Isn't this kind of inherent to the idea of covenants? You're
precommitting to a spend path. You can put in as many "escape-hatch"
conditions as you want (e.g. Jeremy makes the good point I should
include an immediate-to-cold step that is sibling to the unvaulting),
but fundamentally if you're doing covenants, you're precommitting to a
flow of funds. Otherwise what's the point?
> I think the remaining presence of trusted hardware in the vault design
> might lead one to ask what's the security advantage of vaults compared
> to classic multisig setup.
Who's saying to trust hardware? Your cold key in the vault structure
could have been generated by performing SHA rounds with the
pebbles in your neighbor's zen garden.
Keeping an actively used multi-sig setup secure certainly isn't free or
easy. Multi-sig ceremonies (which of course can be used in this scheme)
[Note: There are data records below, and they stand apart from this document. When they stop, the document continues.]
(** * Forecast aggregation and log-return inversion (src/experiment/utils.py)

    A shallow embedding of [get_predictions], [all_model_predictions] and
    [log_returns_to_price].  The forecast store is a finite map from paths
    to CSV artifacts, Python exceptions are an error type, and the effects
    of the code (console lines, directory creation, price loading, file
    writes) are recorded in a trace. *)

From Stdlib Require Import ZArith List Bool Ascii Lia Reals DecimalString DecimalNat Sorted.
From stdpp Require Import gmap strings list fin_maps.

Import ListNotations.
Local Open Scope string_scope.
Local Open Scope list_scope.
Local Open Scope Z_scope.

(** ** Python values and exceptions *)

Inductive exn : Type :=
| TypeError
| AttributeError
| UnboundLocalError
| FileNotFoundError
| KeyError
| ValueError
| IndexError.

Inductive result (A : Type) : Type :=
| Ok (a : A)
| Raise (e : exn).
Arguments Ok {A} a.
Arguments Raise {A} e.

(** Timestamps are integers: positions on the calendar grid of the
    resolution, so that a regular frequency is a constant difference. *)
Definition time := Z.

(** A CSV artifact, and a time-indexed pandas frame: the name of the time
    column (the index name), the name of the single value column, and the
    rows in file order. *)
Record table (V : Type) : Type := Table {
  time_col : string;
  value_col : string;
  rows : list (time * V)
}.
Arguments Table {V} _ _ _.
Arguments time_col {V} _.
Arguments value_col {V} _.
Arguments rows {V} _.

(** A darts [TimeSeries] with one component. *)
Definition TimeSeries (V : Type) : Type := list (time * V).

(** What [get_predictions] binds to [preds] and [tests]: a list of
    per-fold series or a single series. *)
Inductive shaped (V : Type) : Type :=
| PerFold (folds : list (TimeSeries V))
| Series (ts : TimeSeries V).
Arguments PerFold {V} folds.
Arguments Series {V} ts.

(** ** The world: forecast store and trace of effects *)

Inductive event : Type :=
| EPrint (line : string)
| EReadPrices (coin time_frame : string)
| EMakedirs (path : string)
| EToCsv (path : string).

Record world (V : Type) : Type := World {
  files : gmap string (table V);
  trace : list event
}.
Arguments World {V} _ _.
Arguments files {V} _.
Arguments trace {V} _.

(** ** State and exception monad *)

Definition M (V A : Type) : Type := world V -> result A * world V.

Definition ret {V A} (a : A) : M V A := fun w => (Ok a, w).
Definition raise {V A} (e : exn) : M V A := fun w => (Raise e, w).
Definition bind {V A B} (m : M V A) (k : A -> M V B) : M V B :=
  fun w => match m w with
           | (Ok a, w') => k a w'
           | (Raise e, w') => (Raise e, w')
           end.
Definition lift {V A} (r : result A) : M V A := fun w => (r, w).

Definition rbind {A B} (r : result A) (k : A -> result B) : result B :=
  match r with
  | Ok a => k a
  | Raise e => Raise e
  end.

#[global] Instance result_mret : MRet result := fun A a => Ok a.
#[global] Instance result_mbind : MBind result := fun A B k r => rbind r k.
#[global] Instance M_mret {V} : MRet (M V) := fun A a => ret a.
#[global] Instance M_mbind {V} : MBind (M V) := fun A B k m => bind m k.

Definition emit {V} (e : event) : M V unit :=
  fun w => (Ok tt, World (files w) (trace w ++ [e])).

(** [print(...)] *)
Definition print {V} (line : string) : M V unit := emit (EPrint line).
can be cumbersome to coordinate.
If there's a known scheme that doesn't require covenants, but has
similar usage and security characteristics, I'd love
to know it! But being able to lock coins up for an arbitrary amount of
time and then have advance notice of an attempted spend only seems
possible with some kind of covenant technique.
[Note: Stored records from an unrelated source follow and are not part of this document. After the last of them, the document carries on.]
Lemma uptime_fields diff :
  0 <= diff < 360000 ->
  uptimeText diff
  = two_digits (diff `div` 3600) ++ ":" ++ two_digits ((diff `mod` 3600) `div` 60)
    ++ ":" ++ two_digits (diff `mod` 60).
Proof.
  intros Hd. unfold uptimeText.
  rewrite !Z.rem_mod_nonneg by lia.
  rewrite !padStart_two_digits by (Z.div_mod_to_equations; lia).
  reflexivity.
Qed.

(** X16. For the first hundred hours the uptime text is eight
    characters, [hh:mm:ss], and two different numbers of elapsed
    seconds never show the same text. *)
Theorem uptime_clock diff :
  0 <= diff < 360000 ->
  String.length (uptimeText diff) = 8%nat /\
  String.get 2 (uptimeText diff) = Some ":"%char /\
  String.get 5 (uptimeText diff) = Some ":"%char /\
  forall diff', 0 <= diff' < 360000 -> uptimeText diff' = uptimeText diff -> diff' = diff.
Proof.
  intros Hd. rewrite (uptime_fields diff Hd).
  split; [reflexivity|]. split; [reflexivity|]. split; [reflexivity|].
  intros diff' Hd'. rewrite (uptime_fields diff' Hd').
  unfold two_digits. simpl. intros [= H1 H2 H3 H4 H5 H6].
  assert (Hh : diff' `div` 3600 = diff `div` 3600).
  { apply two_digits_inj; [Z.div_mod_to_equations; lia ..|].
    unfold two_digits. congruence. }
  assert (Hm : (diff' `mod` 3600) `div` 60 = (diff `mod` 3600) `div` 60).
  { apply two_digits_inj; [Z.div_mod_to_equations; lia ..|].
    unfold two_digits. congruence. }
  assert (Hs : diff' `mod` 60 = diff `mod` 60).
  { apply two_digits_inj; [Z.div_mod_to_equations; lia ..|].
    unfold two_digits. congruence. }
  revert Hh Hm Hs. clear. Z.div_mod_to_equations. lia.
Qed.

Lemma uptime_clock_witness :
  uptimeText 3725 = "01:02:05" /\ String.length (uptimeText 3725) = 8%nat.
Proof.
  split; [reflexivity|].
  apply (uptime_clock 3725). lia.
Defined.

(** ** Notifications and the state of the socket *)

(** X17. What a close sends - [room-closed] to the viewers,
    [viewer-disconnect] to the broadcaster - goes only to sockets whose
    [readyState] is 1 while the handler runs. *)
Theorem close_notifies_open_sockets_only rt ws st st' tr to payload :
  handleClose rt ws st = Ret tt st' tr ->
  In (to, payload) (sends tr) ->
  readyState rt (raw to) = 1.
Proof.
  rewrite handleClose_run.
  destruct (sessionData st !! raw ws) as [s|]; simpl; [|intros [= _ <-] []].
  destruct (String.eqb (roomId s) ""); [intros [= _ <-] []|].
  destruct (rooms st !! roomId s) as [room|]; [|intros [= _ <-] []].
  destruct (String.eqb (role s) "broadcaster").
  { intros [= _ <-] Hin. simpl in Hin. rewrite sends_app in Hin.
    apply in_app_or in Hin. destruct Hin as [Hin|[]].
    apply sends_in_map in Hin. destruct Hin as [Hin _].
    apply filter_In in Hin. destruct Hin as [_ Hopen].
    unfold isOpen, OPEN in Hopen. apply Z.eqb_eq. exact Hopen. }
  destruct (id s) as [vid|]; [|intros [= _ <-] []].
  destruct (negb (String.eqb vid "") && Map_has vid (viewers room));
    [|intros [= _ <-] []].
  intros [= _ <-] Hin. simpl in Hin.
  destruct (isOpen rt (broadcaster room)) eqn:Hopen; [|destruct Hin].
  destruct Hin as [[= <- _]|[]].
  unfold isOpen, OPEN in Hopen. apply Z.eqb_eq. exact Hopen.
Qed.

Lemma close_notifies_open_sockets_only_witness :
  readyState Demo.rt (raw Demo.carol) = 1.
Proof.
  apply (close_notifies_open_sockets_only Demo.rt Demo.alice Demo.stage
           {| rooms := ∅; sessionData := delete 1%nat (sessionData Demo.stage) |}
           [SessionDelete 1%nat;
            ConsoleLog "Broadcaster left room 482913. Destroying room.";
            Send Demo.bob msg_room_closed; Send Demo.carol msg_room_closed;
            RoomsDelete "482913"]
           Demo.carol msg_room_closed).
  - reflexivity.
  - simpl. right. left. reflexivity.
Defined.

(** X18. An [offer], [answer] or [candidate] from a connection without
    session is dropped: no table changes and nothing is sent; the
    [offer] case alone logs a warning. *)
Theorem unbound_relay_dropped rt fuel ws message data type st :
  parsed rt message = Some data ->
  asKey (member "type" data) = Some type ->
  relay_type type ->
  sessionData st !! raw ws = None ->
  handleMessage rt fuel ws message st
  = Ret tt st (if String.eqb type "offer"
               then [ConsoleWarn "Offer rejected: No session data"] else []).
Proof.
  intros Hp Ht Hrelay Hs. unfold handleMessage, try_catch. rewrite Hp.
  rewrite (dispatch_typed _ _ _ _ _ Ht).
  destruct Hrelay as [->|[->| ->]]; simpl;
    unfold caseOffer, caseAnswer, caseCandidate, bind, sessionData_get;
    rewrite Hs; reflexivity.
Qed.

Lemma unbound_relay_dropped_witness :
  handleMessage Demo.rt 0 Demo.dave (Demo.offer_to "bbbbbbbbb") Demo.stage
  = Ret tt Demo.stage [ConsoleWarn "Offer rejected: No session data"].
Proof.
  apply (unbound_relay_dropped Demo.rt 0 Demo.dave _ (Demo.offer_to "bbbbbbbbb") "offer");
    try reflexivity.
  left. reflexivity.
Defined.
> That said, I think this security advantage is only relevant in the
> context of recursive design, where the partial unvault sends back the
> remaining funds to vault UTXO (not the design proposed here).
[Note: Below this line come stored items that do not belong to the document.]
(** The default rule on a snapshot with two scripts and a size. *)
Lemma unchanged_metadata_no_issues_witness :
  hasIssues
    (_compareVersionMetadata extractLifecycleScripts normalizeScript
       extractDependencies (defaultRule (Return None))
       (packageWith (Some TestInputs.safeScripts))
       (packageWith (Some TestInputs.safeScripts))) = false.
Proof.
  rewrite (unchanged_metadata_no_issues extractLifecycleScripts normalizeScript
             extractDependencies (defaultRule (Return None))
             (packageWith (Some TestInputs.safeScripts))).
  - reflexivity.
  - discriminate.
  - apply (bool_decide_unpack _). vm_compute. reflexivity.
Defined.
End ChangeWitnesses.

(** ** Update-behaviour rule: analysis and result *)

Section AnalysisFacts.
Import JS Regex Model UpdateBehaviorRule UpdateSpec.
Local Open Scope Q_scope.
Variable extractLifecycleScripts : PackageData -> StringMap.
Variable normalizeScript : string -> string.
Variable extractDependencies : PackageData -> DepType -> option StringMap.
Variable localeCompare : string -> string -> Z.

Lemma change_finding_counts (rule : Rule) (pm vm : PackageData) (pv v : string) :
  hasIssues (_compareVersionMetadata extractLifecycleScripts normalizeScript extractDependencies rule pm vm) = true ->
  counts (ChangeFinding pv v (_compareVersionMetadata extractLifecycleScripts normalizeScript extractDependencies rule pm vm)).
Proof.
  unfold counts, _compareVersionMetadata. cbv zeta.
  cbn [hasIssues findingRisk sizeChange scriptChanges dependencyChanges].
  generalize (_detectScriptChanges normalizeScript (extractLifecycleScripts pm)
                (extractLifecycleScripts vm)) as sc.
  generalize (_detectDependencyChanges (extractDependencies pm)
                (extractDependencies vm)) as dc.
  intros dc sc.
  destruct (Qltb 0 (sizeOrZero (unpackedSize pm)) && Qltb 0 (sizeOrZero (unpackedSize vm))
            && Qltb (sizeIncreaseThreshold rule) _) eqn:Hsize.
  - intros _. cbn [severity].
    destruct (Qltb 1 _);
      destruct (hasChanges sc) eqn:Hsc;
      try destruct (0 <? length (newSuspiciousScripts sc))%nat;
      rewrite ?Hsc; destruct (hasSignificantChanges dc) eqn:Hdc; rewrite ?Hdc;
      cbn [fst]; lia.
  - destruct (hasChanges sc) eqn:Hsc.
    + intros _.
      destruct (Nat.ltb_spec 0 (length (newSuspiciousScripts sc))); rewrite ?Hsc;
        destruct (hasSignificantChanges dc) eqn:Hdc; rewrite ?Hdc; cbn [fst]; lia.
    + destruct (hasSignificantChanges dc) eqn:Hdc; [| discriminate].
      intros _. rewrite Hdc. cbn [fst]. lia.
Qed.

Lemma diffStep_counts (rule : Rule) (versionHistory : VersionHistory)
    (st : list Finding * option string * option PackageData) (version : string) :
  Forall counts (fst (fst st)) ->
  Forall counts (fst (fst (diffStep extractLifecycleScripts normalizeScript
                             extractDependencies rule versionHistory st version))) /\
  (length (fst (fst (diffStep extractLifecycleScripts normalizeScript
                       extractDependencies rule versionHistory st version)))
   <= S (length (fst (fst st))))%nat /\
  (snd (fst st) = None ->
   length (fst (fst (diffStep extractLifecycleScripts normalizeScript
                       extractDependencies rule versionHistory st version)))
   = length (fst (fst st))).
Proof.
  destruct st as [[found pv] pm]. unfold diffStep. cbn [fst snd]. intros Hfound.
  destruct (getProp versionHistory version) as [[vm |] |]; cbn [fst snd];
    [| repeat apply conj; auto .. ].
  destruct pv as [pv |], pm as [pm |]; cbn [fst snd];
    [| repeat apply conj; auto; discriminate .. ].
  destruct (truthy pv); [| repeat apply conj; auto; discriminate].
  destruct (hasIssues (_compareVersionMetadata extractLifecycleScripts normalizeScript extractDependencies rule pm vm)) eqn:Hissues;
    [| repeat apply conj; auto; discriminate].
  repeat apply conj.
  - apply Forall_app. split; [exact Hfound |].
    apply Forall_cons. split; [| apply Forall_nil_2]. now apply change_finding_counts.
  - rewrite length_app. cbn [length]. lia.
  - discriminate.
Qed.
I'm not really sure why this would be. Yeah, it would be cool to be able
to partially unvault arbitrary amounts or something, but that seems like
another order of complexity. Personally, I'd be happy to "tranche up"
funds I'd like to store into a collection of single-hop vaults vs.
the techniques available to us today.
> I think you might need to introduce an intermediary, out-of-chain
> protocol step where the unvault broadcast is formally authorized by
> the vault stakeholders. Otherwise it's hard to qualify "unexpected",
> as hot key compromise might not be efficiently detected.
Sure; if you're using vaults I think it's safe to assume you're a fairly
sophisticated user of bitcoin, so running a process that monitors the
chain and responds immediately with keyless to-cold broadcasts
doesn't seem totally out of the question, especially with conservative
block delays.
Pretty straightforward to send such a process (whether it's a program or
a collection of humans) an authenticated signal that says "hey, expect a
withdrawal." This kind of alert allows for cross-referencing the
activity and seems a lot better than nothing!
> Don't you also need the endpoint scriptPubkeys (<cold_pubkey>,
> <hot_pubkey>), the amounts and CSV value ? Though I think you can
> grind amounts and CSV value in case of loss...But I'm not sure if you
> remove the critical data persistence requirement, just reduce the
> surface.
With any use of bitcoin you're going to have critical data that needs to
be maintained (your privkeys at a minimum), so the game is always
reducing surface area. If the presigned-txn vault design
appealed to you as a user, this seems like a strict improvement.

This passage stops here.